Author - fireservice@admin

During the past decade or so, the health and safety impact of firefighting equipment has been a significant driving force for fire related standards – including those developed by such noteworthy organizations as… the National Fire Protection Association (NFPA), the Canadian General Standards Board (CGSB) and many others. Consequently, there have also been substantial developments in the in the science, especially the research, associated with such impact.

There is, perhaps, no finer example of the profound and positive effects such research can have on our daily routines than in the changes we have seen in the firefighter turnout ensemble – commonly called our ‘bunker gear’.

This article is intended as a summary of one such research experiment, the “Field Evaluation of Protective Clothing Effects on Fire Fighter Physiology: Predictive Capability of Total Heat Loss Test,” commonly referred to as the ‘Indy’ report or study.

The Indy study was prepared by International Personnel Protection Inc. of Austin Texas for the Occupational Safety and Health Section of the International Association of Fire Fighters (IAFF) in Washington D.C., and submitted about December 1998. The goal of the study was to determine how the results from the total heat loss (THL) test could predict differences in firefighter physiology and subjective responses to physical exertion. Various protective clothing systems or ensembles (consisting of an outer shell material, thermal liner and moisture barrier) were tested.
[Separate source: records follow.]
(* ===== verification/SnapshotFrame.v ===== *)
(** * Receiving a snapshot leaves a vote alone

    The follower's side of [Snapshot]: admission, staging and installation keep
    the frame of [VoteFrame] and the record of votes of [Vote], and every
    snapshot they let in is one the endpoint may install. *)

From S2P Require Import Prelude Bytes Num Quorum Progress ProgressMap Conf Tracker ConfChange.
From S2P Require Import ConfChangeProps Config Lease Prng ReadOnly Data Frame Entry Storage Shape.
From S2P Require Import EngineStable Restart Forwarded Wire Message Codec Endpoint Merge.
From S2P Require Import Invariant Persistence Replication Election Propose Handlers Commit Apply.
From S2P Require Import Reads Snapshot VoteFrame Frames ApplyFrame HandlerFrame Vote.

Section snapshot.
Context {I F R L S : Type} `{!NodeId I, !StateMachine F, !Rng R, !LogStore L, !StableStore I S}.
Context {DI : Data I} {BS : BuffaSizes} {DC : Data sm_command} {DS : Data sm_snapshot}.
Context {BD : BuffaDecode} {BC : Buffa PbConfChangeV2} `{!StableWriteLaws I S}.
Abbreviation Endpoint := (Endpoint I F R).
Abbreviation Framed := (@Framed I F R _ _).
Abbreviation FramedSnd := (@FramedSnd I F R _ _ _).
Implicit Types (a e : Endpoint) (now : Now) (log : L) (s : S) (m : InstallSnapshot I).
Implicit Types (meta : SnapshotMeta I).

(** ** Stores *)

Lemma keeps_store e s e' s' :
  vote_frame e e' → (∀ v, stable_models s v → stable_models s' v) → keeps e s e' s'.
Proof. intros Hf Hs. apply keeps_intro; [apply Hf|]. eauto using vote_inv_frame. Qed.

Lemma models_submit_snapshot id meta d s e v :
  stable_models s v → stable_models (submit_snapshot id meta d s e) v.
Proof. unfold submit_snapshot. destruct (is_poisoned e); [done|]. apply models_snapshot. Qed.

(** ** Transfers in the state *)

Lemma vote_frame_snapshot a e f :
  vote_frame a e →
  (ep_wf e → ∀ r, ss_snapshot_recv (f (ep_snapshot e)) = Some r →
     ConfState_is_valid (sm_conf (sv_meta r)) = true) →
  (ep_wf e → ∀ o n d l, ss_pending_install (f (ep_snapshot e)) = Some (o, n, d, l) →
     admitted e n) →
  vote_frame a (e <| ep_snapshot ::= f |>).
Proof.
  intros Hf Hr Hi. apply (vote_frame_step a e); try done. constructor; try done.
  intros Hwf. split; [|by split_and!]. specialize (Hr Hwf). specialize (Hi Hwf).
  destruct Hwf. constructor; try done.
Qed.

(** What a well-formed state provides may be used for a step from it. *)
Lemma keeps_wf e s e' s' : (ep_wf e → keeps e s e' s') → keeps e s e' s'.
Proof. intros Hk Hw. by apply Hk. Qed.

Lemma admitted_mint e meta : admitted e meta → admitted (mint_op_id e).2 meta.
Proof.
  unfold mint_op_id. cbn [snd]. case_decide; [|done]. by intros (? & ? & _).
Qed.

Lemma admitted_persist base s e opid s' e' meta :
  persist_hard_state base s e = (opid, s', e') → admitted e meta → admitted e' meta.
Proof.
  unfold persist_hard_state. intros Hp Ha%admitted_mint. revert Hp.
  destruct (mint_op_id e) as [id e1]. unfold submit_write. cbn [snd] in Ha.
  destruct (is_poisoned e1) eqn:Hq; intros [= <- <- <-]; [|done].
  destruct Ha as (? & ? & _). split_and!; try done. intros Hq'. change (is_poisoned e1 = false) in Hq'. congruence.
Qed.

Lemma admitted_ensure_term s e meta : admitted e meta → admitted (ensure_term_durable s e).2 meta.
Proof.
  intros Ha. unfold ensure_term_durable. destruct (is_poisoned e); [done|].
  destruct (_ || _); [done|]. destruct (persist_hard_state _ _ _) as [[opid s'] e'] eqn:Hp.
  by eapply admitted_persist.
Qed.

#[global] Instance fr_covered log meta b : FramedSnd (covered_by_local_history log meta b).
Proof. intros a e He. unfold covered_by_local_history. frame. Qed.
The THL test is designed to evaluate the ability of a clothing system to allow heat to transfer to the outside environment during simulated work and under a specific set of environmental conditions. The test involves placing a material composite specimen over a porous heated plate meant to represent the human skin. Heat transfer is determined by measuring the energy required (by the plate) to maintain a specific temperature as heat is transferred through the clothing system to the outside environment. Both dry and wet tests are performed. The dry tests yield heat loss associated with conductive heat transfer. The wet tests yield heat loss associated with moisture evaporation and transmission. The two tests combined yield a total heat loss figure, which represents the amount of energy that can be transferred through a given area of composite material (clothing system) under the specific conditions of the test. The results are reported in Watts per square meter (W/m²). The THL test was mentioned in the 1991 edition of NFPA 1971 (in the appendix) as a method for measuring the stress-related effects of clothing.

The Indy study was initiated by the IAFF to address concerns raised by NFPA regarding which public input and criteria to use to determine acceptable standards. It’s likely that results obtained from this study will either be included or directly influence revisions of NFPA 1971, which may require a minimum heat loss of 205 W/m2. This has, in fact, been submitted to the NFPA by the IAFF.

Previous Studies
Several previous studies, involving laboratory, field and modeling tests were summarized in table format in the Indy study for quick review. These studies were able to demonstrate that a permeable moisture barrier resulted in less internal metabolic heat buildup. One study also suggested that improved ventilation (achieved through the design of the garment and/or the wearer’s activity?) helped to dissipate heat as well. Obviously, not wearing a SCBA resulted in less heat as it requires less work and provides improved ventilation. While one study found that the advantages of less heat buildup were only significant at low work levels, another suggested that lightweight outer shell material provided better evaporative cooling and better subjective ratings.

Indy Study Objectives

1. To use work protocols simulating actual fire fighting activity (i.e. a field study);
2. To determine how well total heat loss predicted physiological responses; and
3. To provide the basis for proposing a minimum total heat loss requirement for fire fighting protective clothing composites.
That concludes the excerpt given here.